Time to confess… I had no idea what an earworm was. I was picturing gross white slithering tubes climbing out my ears in the middle of the night. Those big juicy ones that some, more adventures cultures might eat. Yuck! But Google set me straight and my ears almost started to bleed when thinking about the Barney songs that my children used to listen to over and over again when they were younger. Oh I get a headache just thinking about it. They are very catchy tunes and teach the littlies a lot of good things, but when you have to listen to them for the umpteenth time, it is just too much. A good thing about that though is that you could sing to your kids and they didn’t bother much about how bad your voice was, but now if I hear any of the many songs that occasionally just used to pop up in my head (yes, I’ve got my head in my hands wondering how that could ever have happened) I cringe. My time for those is done – thank goodness, until I have grandchildren in the very distant future I suppose, then it will be some other irritating tunes that I’ll become accustom to.

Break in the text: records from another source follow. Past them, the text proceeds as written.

Lemma keepsStore_filterServices filterParams :
  keepsStore (FilterService.filterServices filterParams).
Proof.
  unfold FilterService.filterServices, AuthService.getToken.
  auto 10 with keeps.
Qed.

Lemma keepsStore_searchServices keyword :
  keepsStore (FilterService.searchServices keyword).
Proof.
  unfold FilterService.searchServices, AuthService.getToken.
  auto 10 with keeps.
Qed.

(** [setUserType] always succeeds and writes the role tag. *)
Lemma setUserType_spec type w :
  AuthService.setUserType type w =
    (Ok true, mkWorld (<["userType" := type]> (secure w)) (sent w) (server w)).
Proof. reflexivity. Qed.

Lemma getUserType_spec w :
  AuthService.getUserType w =
    (Ok (match secure w !! "userType" with
         | Some s => VStr s
         | None => VNull
         end), w).
Proof. reflexivity. Qed.

Lemma getToken_spec w : AuthService.getToken w = (Ok (storedToken w), w).
Proof. reflexivity. Qed.

(** ** Token exchange: [login] and [verifyOTP] *)

Lemma login_exchange email password role :
  AuthService.login email password role
  = exchangeForToken (loginRequest email password role).
Proof. reflexivity. Qed.

Lemma verifyOTP_exchange email otp role :
  AuthService.verifyOTP email otp role
  = exchangeForToken (verifyRequest email otp role).
Proof. reflexivity. Qed.

(** The whole behaviour of the exchange, case by case. *)
Lemma exchangeForToken_cases rq w :
  exchangeForToken rq w =
    match server w (sent w) rq with
    | None => (Err (TypeError "Network request failed"), afterRequest rq w)
    | Some response =>
        match ApiClient.handleResponse response (afterRequest rq w) with
        | (Err e, _) => (Err e, afterRequest rq w)
        | (Ok data, _) =>
            match Js.get data "token" with
            | Err e => (Err e, afterRequest rq w)
            | Ok token =>
                if Js.truthy token then
                  match token with
                  | VStr t =>
                      (Ok data,
                       mkWorld (<[AuthService.TOKEN_KEY := t]> (secure w))
                               (sent w ++ [rq]) (server w))
                  | _ =>
                      (Err (JsError "Invalid value provided to SecureStore. Values must be strings"),
                       afterRequest rq w)
                  end
                else (Ok data, afterRequest rq w)
            end
        end
    end.
Proof.
  unfold exchangeForToken, bind at 1, fetch.
  destruct (server w (sent w) rq) as [response|]; [|done].
  fold (afterRequest rq w). unfold bind at 1.
  pose proof (stateless_handleResponse response (afterRequest rq w)) as Hs.
  destruct (ApiClient.handleResponse response (afterRequest rq w))
    as [[data|e] w1]; simpl in Hs; subst w1; [|done].
  unfold bind, lift. destruct (Js.get data "token") as [token|e]; [|done].
  destruct (Js.truthy token) eqn:Ht; [|done].
  destruct token; try done.
Qed.

Lemma exchangeForToken_sent rq w :
  sent (snd (exchangeForToken rq w)) = sent w ++ [rq].
Proof.
  rewrite exchangeForToken_cases.
  repeat case_match; done.
Qed.

(** The store is written only with a non-empty string token of a
    successful body. *)
Lemma exchangeForToken_store rq w :
  secure (snd (exchangeForToken rq w)) = secure w
  \/ exists data t,
       fst (exchangeForToken rq w) = Ok data
       /\ Js.own data "token" = Some (VStr t)
       /\ Js.truthy (VStr t) = true
       /\ secure (snd (exchangeForToken rq w))
          = <[AuthService.TOKEN_KEY := t]> (secure w).
Proof.
  rewrite exchangeForToken_cases.
  destruct (server w (sent w) rq) as [response|]; [|by left].
  destruct (ApiClient.handleResponse _ _) as [[data|e] w1]; [|by left].
  destruct (Js.get data "token") as [token|e] eqn:Hg; [|by left].
  destruct (Js.truthy token) eqn:Ht; [|by left].
  destruct token; try by left.
  right. exists data, s. repeat split; try done.
  unfold Js.get in Hg. destruct (Js.is_nullish data); [done|].
  injection Hg as Hg. unfold Js.getOpt in Hg.
  destruct (Js.own data "token") as [v|]; simpl in Hg; congruence.
Qed.

(** A successful body whose [token] reads as falsy: the body is returned and
    the store is as before. *)
Lemma exchangeForToken_no_token rq w response data token :
  server w (sent w) rq = Some response ->
  ok response = true ->
  json response = Some data ->
  Js.get data "token" = Ok token ->
  Js.truthy token = false ->
  exchangeForToken rq w = (Ok data, afterRequest rq w).
Proof.
  intros Hs Hok Hj Hg Ht. rewrite exchangeForToken_cases, Hs.
  rewrite (handleResponse_json _ data) by done. by rewrite Hok, Hg, Ht.
Qed.

(** A successful body with a non-empty string [token]: the token is saved
    under [userToken] and the body returned. *)
Lemma exchangeForToken_saves rq w response data t :
  server w (sent w) rq = Some response ->
  ok response = true ->
  json response = Some data ->
  Js.own data "token" = Some (VStr t) ->
  Str.is_empty t = false ->
  exchangeForToken rq w
  = (Ok data,
     snd (SecureStore.setItemAsync AuthService.TOKEN_KEY (VStr t)
            (afterRequest rq w))).
Proof.
  intros Hs Hok Hj Ho Ht. rewrite exchangeForToken_cases, Hs.
  rewrite (handleResponse_json _ data) by done. rewrite Hok.
  unfold Js.get, Js.getOpt. rewrite Ho.
  destruct data; try discriminate. simpl. by rewrite Ht.
Qed.

(** A successful body that is [null] (or [undefined]): the read of
    [data.token] throws, nothing is returned and the store is as before. *)
Lemma exchangeForToken_nullish rq w response data :
  server w (sent w) rq = Some response ->
  ok response = true ->
  json response = Some data ->
  Js.is_nullish data = true ->
  exists message,
    exchangeForToken rq w = (Err (TypeError message), afterRequest rq w).
Proof.
  intros Hs Hok Hj Hn. rewrite exchangeForToken_cases, Hs.
  rewrite (handleResponse_json _ data) by done. rewrite Hok.
  unfold Js.get. rewrite Hn. eauto.
Qed.

(** C9. [login] and [verifyOTP] change the secure store only by writing a
    truthy [token] of the body under [userToken].  When the server answers
    the request with a successful JSON body: a body other than [null] whose
    [token] is missing or falsy is returned, the store exactly as before;
    on the body [null] the read of [data.token] raises a [TypeError], so
    the body is not returned, the store still exactly as before. *)
Theorem token_written_only_when_truthy
    (email secret role : string) (m : M value) (w : World) :
  m = AuthService.login email secret role
  \/ m = AuthService.verifyOTP email secret role ->
  (secure (snd (m w)) = secure w
   \/ exists data t,
        fst (m w) = Ok data
        /\ Js.own data "token" = Some (VStr t)
        /\ Js.truthy (VStr t) = true
        /\ secure (snd (m w)) = <[AuthService.TOKEN_KEY := t]> (secure w))
  /\ (forall rq response data,
        sent (snd (m w)) = sent w ++ [rq] ->
        server w (sent w) rq = Some response ->
        ok response = true ->
        json response = Some data ->
        (Js.is_nullish data = false ->
         Js.truthy (Js.getOpt data "token") = false ->
         m w = (Ok data, mkWorld (secure w) (sent w ++ [rq]) (server w)))
        /\ (Js.is_nullish data = true ->
            exists message,
              m w = (Err (TypeError message),
                     mkWorld (secure w) (sent w ++ [rq]) (server w)))).
Proof.
  intros Hm.
  assert (exists rq0, m = exchangeForToken rq0) as [rq0 ->].
  { destruct Hm as [-> | ->]; eexists;
      [apply login_exchange | apply verifyOTP_exchange]. }
  split; [apply exchangeForToken_store|].
  intros rq response data Hsent Hs Hok Hj.
  rewrite exchangeForToken_sent in Hsent.
  apply app_inj_tail in Hsent as [_ <-].
  split.
  - intros Hn Ht.
    apply (exchangeForToken_no_token _ _ response data
             (Js.getOpt data "token")); try done.
    unfold Js.get. by rewrite Hn.
  - intros Hn. by apply (exchangeForToken_nullish _ _ response data).
Qed.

On another note, I took on my own earworm – this one isn’t irritating – in an endeavour to improve my self-speak and negative thinking. I even had it as my ringtone for a while – “Everything’s Gonna Be Alright” by Bob Marley. When I’m going through something unpleasant or can’t seem to see the light at the end of the tunnel I start singing this to myself. It helps to reprogram myself that I don’t fall into the dark pit of hopelessness that I used to do a lot. Starting to sing it I remember terrible times that I’ve been through before and how I managed to get through the other side and carry on, a little message to myself that I’ve done it before and I can do it again. I’ve got this. So let that worm wiggle its way up my ear canal, past the drum and into my mind, as long as it’s bringing better thoughts and brighter times. No toxic bacteria or dooms day visions welcome. It’s gonna be a bright sun-shiny day.